The Beginner's R Survival Guide

I’m not an expert in R, but while working on my project on microbial ecology, I often felt overwhelmed managing different datasets. There was chaos. Most times, I’d forget what each file was for or how I did certain steps. Eventually, I lost track of so much that I decided to collect tips and best practices to make my RStudio workflow smoother. This blog post is a beginner-friendly guide to help you write better R code, organise your projects, and share your work more effectively.

NOTE: I used examples from microbial ecology, but the approach is similar for any R-based data analysis. Please don’t focus too much on terms like OTU or alpha diversity. You can replace them with general names like sales_data or apple_counts if that makes it easier to follow.


Beginner Essentials: Writing, Running, and Organising R Code

(Focus: Clean workflows, avoiding common pitfalls, setting up projects)
This guide helps new R users establish good habits from the start. Whether you’re setting up a project, writing scripts, or debugging errors, these tips will save you time and frustration.


I. Project Setup & File Management

Problem: Saving scripts randomly (e.g., on your desktop) leads to lost work and confusion.
Fix: Use a consistent folder system and RStudio Projects to keep everything organised and easy to find.

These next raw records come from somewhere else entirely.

(** X14.  An [analyze_results] that returns has added at most five findings to
    the [key_findings] of the record, and has stored a quality score that is
    not above 1, the one it returns.  Without search results it calls no
    model: the one finding says that there is no data, and the score is 0. *)
Theorem analysis_is_recorded (parameters context result : dict) (w : Env)
    (task_id : string) :
  get_or_none "task_id" parameters = JStr task_id ->
  fst (_analyze_results parameters context w) = Ok result ->
  exists state old findings quality_score,
    get_state (redis w) task_id = Some state
    /\ state_get state "key_findings" (JArr []) = JArr old
    /\ (length findings <= 5)%nat
    /\ PrimFloat.ltb 1 quality_score = false
    /\ result = [("findings", JArr (map JStr findings));
                 ("quality_score", JFloat quality_score);
                 ("findings_count", JInt (Z.of_nat (length findings)));
                 ("total_findings",
                  JInt (Z.of_nat (length (old ++ map JStr findings))))]
    /\ field_of (redis (snd (_analyze_results parameters context w)))
         task_id "key_findings"
       = Some (JArr (old ++ map JStr findings))
    /\ field_of (redis (snd (_analyze_results parameters context w)))
         task_id "quality_score"
       = Some (JFloat quality_score)
    /\ (py_truthy (state_get state "search_results" (JArr [])) = false ->
        findings = ["No data available for analysis"]
        /\ quality_score = 0%float
        /\ clock (snd (_analyze_results parameters context w)) = S (clock w)).
Proof.
  intros Ht. unfold _analyze_results, mbind, M_bind, bind.
  destruct (load_task parameters w) as [[[t state]|e] w1] eqn:El;
    [|discriminate].
  apply load_task_ok in El as (-> & -> & Hs). rewrite Ht in *.
  change (py_str (JStr task_id)) with task_id in *.
  destruct (py_truthy (state_get state "search_results" (JArr []))) eqn:Hdata;
    cbn [negb].
  - unfold mbind, M_bind, bind, invoke_llm.
    destruct (llm_invoke _ _ _ _) as [response|e]; [|discriminate].
    unfold lift.
    destruct (py_len (state_get state "search_results" (JArr [])))
      as [total|e]; [|discriminate].
    cbn [ret].
    destruct (state_get state "key_findings" (JArr []))
      as [ | | | | |old| ] eqn:Hk; try discriminate.
    unfold py_add_list, agent_update_state.
    match goal with
    | |- context [ add_log ?i ?t ?a ?d ?w2 ] =>
        destruct (add_log i t a d w2) as [[u|e] w3] eqn:Ea; [|discriminate];
        apply add_log_ok in Ea as (logs & ->)
    end.
    cbn [py_len fst snd ret redis set_redis tick].
    intros [= <-].
    exists state, old, (numbered_lines 5 response),
      (quality_of (Z.of_nat (length (numbered_lines 5 response))) total).
    split; [exact Hs|]. split; [exact Hk|].
    split; [apply numbered_lines_length|].
    split; [apply quality_of_at_most_one|]. split; [reflexivity|].
    rewrite !field_of_insert, state_or_empty_update.
    split; [|split; [|intros Hf; rewrite Hdata in Hf; discriminate]];
      (rewrite lookup_insert_ne by discriminate);
      apply lookup_union_Some_l; reflexivity.
  - cbn [ret].
    destruct (state_get state "key_findings" (JArr []))
      as [ | | | | |old| ] eqn:Hk; try discriminate.
    unfold lift, py_add_list, agent_update_state.
    match goal with
    | |- context [ add_log ?i ?t ?a ?d ?w2 ] =>
        destruct (add_log i t a d w2) as [[u|e] w3] eqn:Ea; [|discriminate];
        apply add_log_ok in Ea as (logs & ->)
    end.
    cbn [py_len fst snd ret redis set_redis tick clock].
    intros [= <-].
    exists state, old, ["No data available for analysis"], 0%float.
    split; [exact Hs|]. split; [exact Hk|].
    split; [simpl; lia|]. split; [reflexivity|]. split; [reflexivity|].
    rewrite !field_of_insert, state_or_empty_update.
    split; [|split; [|intros _; repeat split; reflexivity]];
      (rewrite lookup_insert_ne by discriminate);
      apply lookup_union_Some_l; reflexivity.
Qed.

(** *** What the refiner and the writer leave in the record *)

(** X15.  A [refine_topic] that returns has replaced the [topic] of the record by
    the refined topic that it returns; what it returns as [original_topic]
    is the topic that the record held before. *)
Theorem topic_is_refined (parameters context result : dict) (w : Env)
    (task_id : string) :
  get_or_none "task_id" parameters = JStr task_id ->
  fst (_refine_topic parameters context w) = Ok result ->
  exists state refined,
    get_state (redis w) task_id = Some state
    /\ result = [("refined_topic", JStr refined);
                 ("original_topic", state_get state "topic" (JStr ""))]
    /\ field_of (redis (snd (_refine_topic parameters context w))) task_id
         "topic"
       = Some (JStr refined)
    /\ field_of (redis (snd (_refine_topic parameters context w))) task_id
         "status"
       = Some (JStr "topic_refined").
Proof.
  intros Ht. unfold _refine_topic, mbind, M_bind, bind.
  destruct (load_task parameters w) as [[[t state]|e] w1] eqn:El;
    [|discriminate].
  apply load_task_ok in El as (-> & -> & Hs). rewrite Ht in *.
  change (py_str (JStr task_id)) with task_id in *.
  unfold invoke_llm.
  destruct (llm_invoke _ _ _ _) as [text|e]; [|discriminate].
  unfold agent_update_state.
  match goal with
  | |- context [ add_log ?i ?t ?a ?d ?w2 ] =>
      destruct (add_log i t a d w2) as [[u|e] w3] eqn:Ea; [|discriminate];
      apply add_log_ok in Ea as (logs & ->)
  end.
  cbn [fst snd ret redis set_redis tick].
  intros [= <-].
  exists state, (py_strip text).
  split; [exact Hs|]. split; [reflexivity|].
  rewrite !field_of_insert, state_or_empty_update.
  split; (rewrite lookup_insert_ne by discriminate);
    apply lookup_union_Some_l; reflexivity.
Qed.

1. Basic Project Structure

A clear folder setup is the foundation of a reproducible project. Here’s a simple structure to follow:

Microbial_Diversity_Project/
├── data/            # Raw data files (never edit these directly!)
│   ├── otu_table.csv
│   └── metadata.txt
├── scripts/         # Your R code, numbered for order
│   ├── 01_data_clean.R
│   └── 02_alpha_diversity.R
├── outputs/         # Results like plots and tables
│   ├── figures/
│   └── tables/
├── backups/         # Optional: Save workspace or script backups here
└── README.txt       # Quick notes about the project
  • data/: Store untouched raw data here to preserve the originals.
  • scripts/: Organise scripts by task with numbers (e.g., 01* for cleaning, 02* for analysis).
  • outputs/: Keep results separate for easy access (subfolders like figures/ for plots).
  • backups/: (Optional) Save workspace or script backups for extra safety.
  • README.txt: Write down what the project does and any key details.

2. Always Use RStudio Projects (.Rproj)

Why?
RStudio Projects automatically set your working directory to the project folder, so your code will “just work” on any computer.
How?

  • In RStudio: Go to File > New Project > New Directory and create your project in a new folder.
  • This creates a .Rproj file—always open this to work on your project.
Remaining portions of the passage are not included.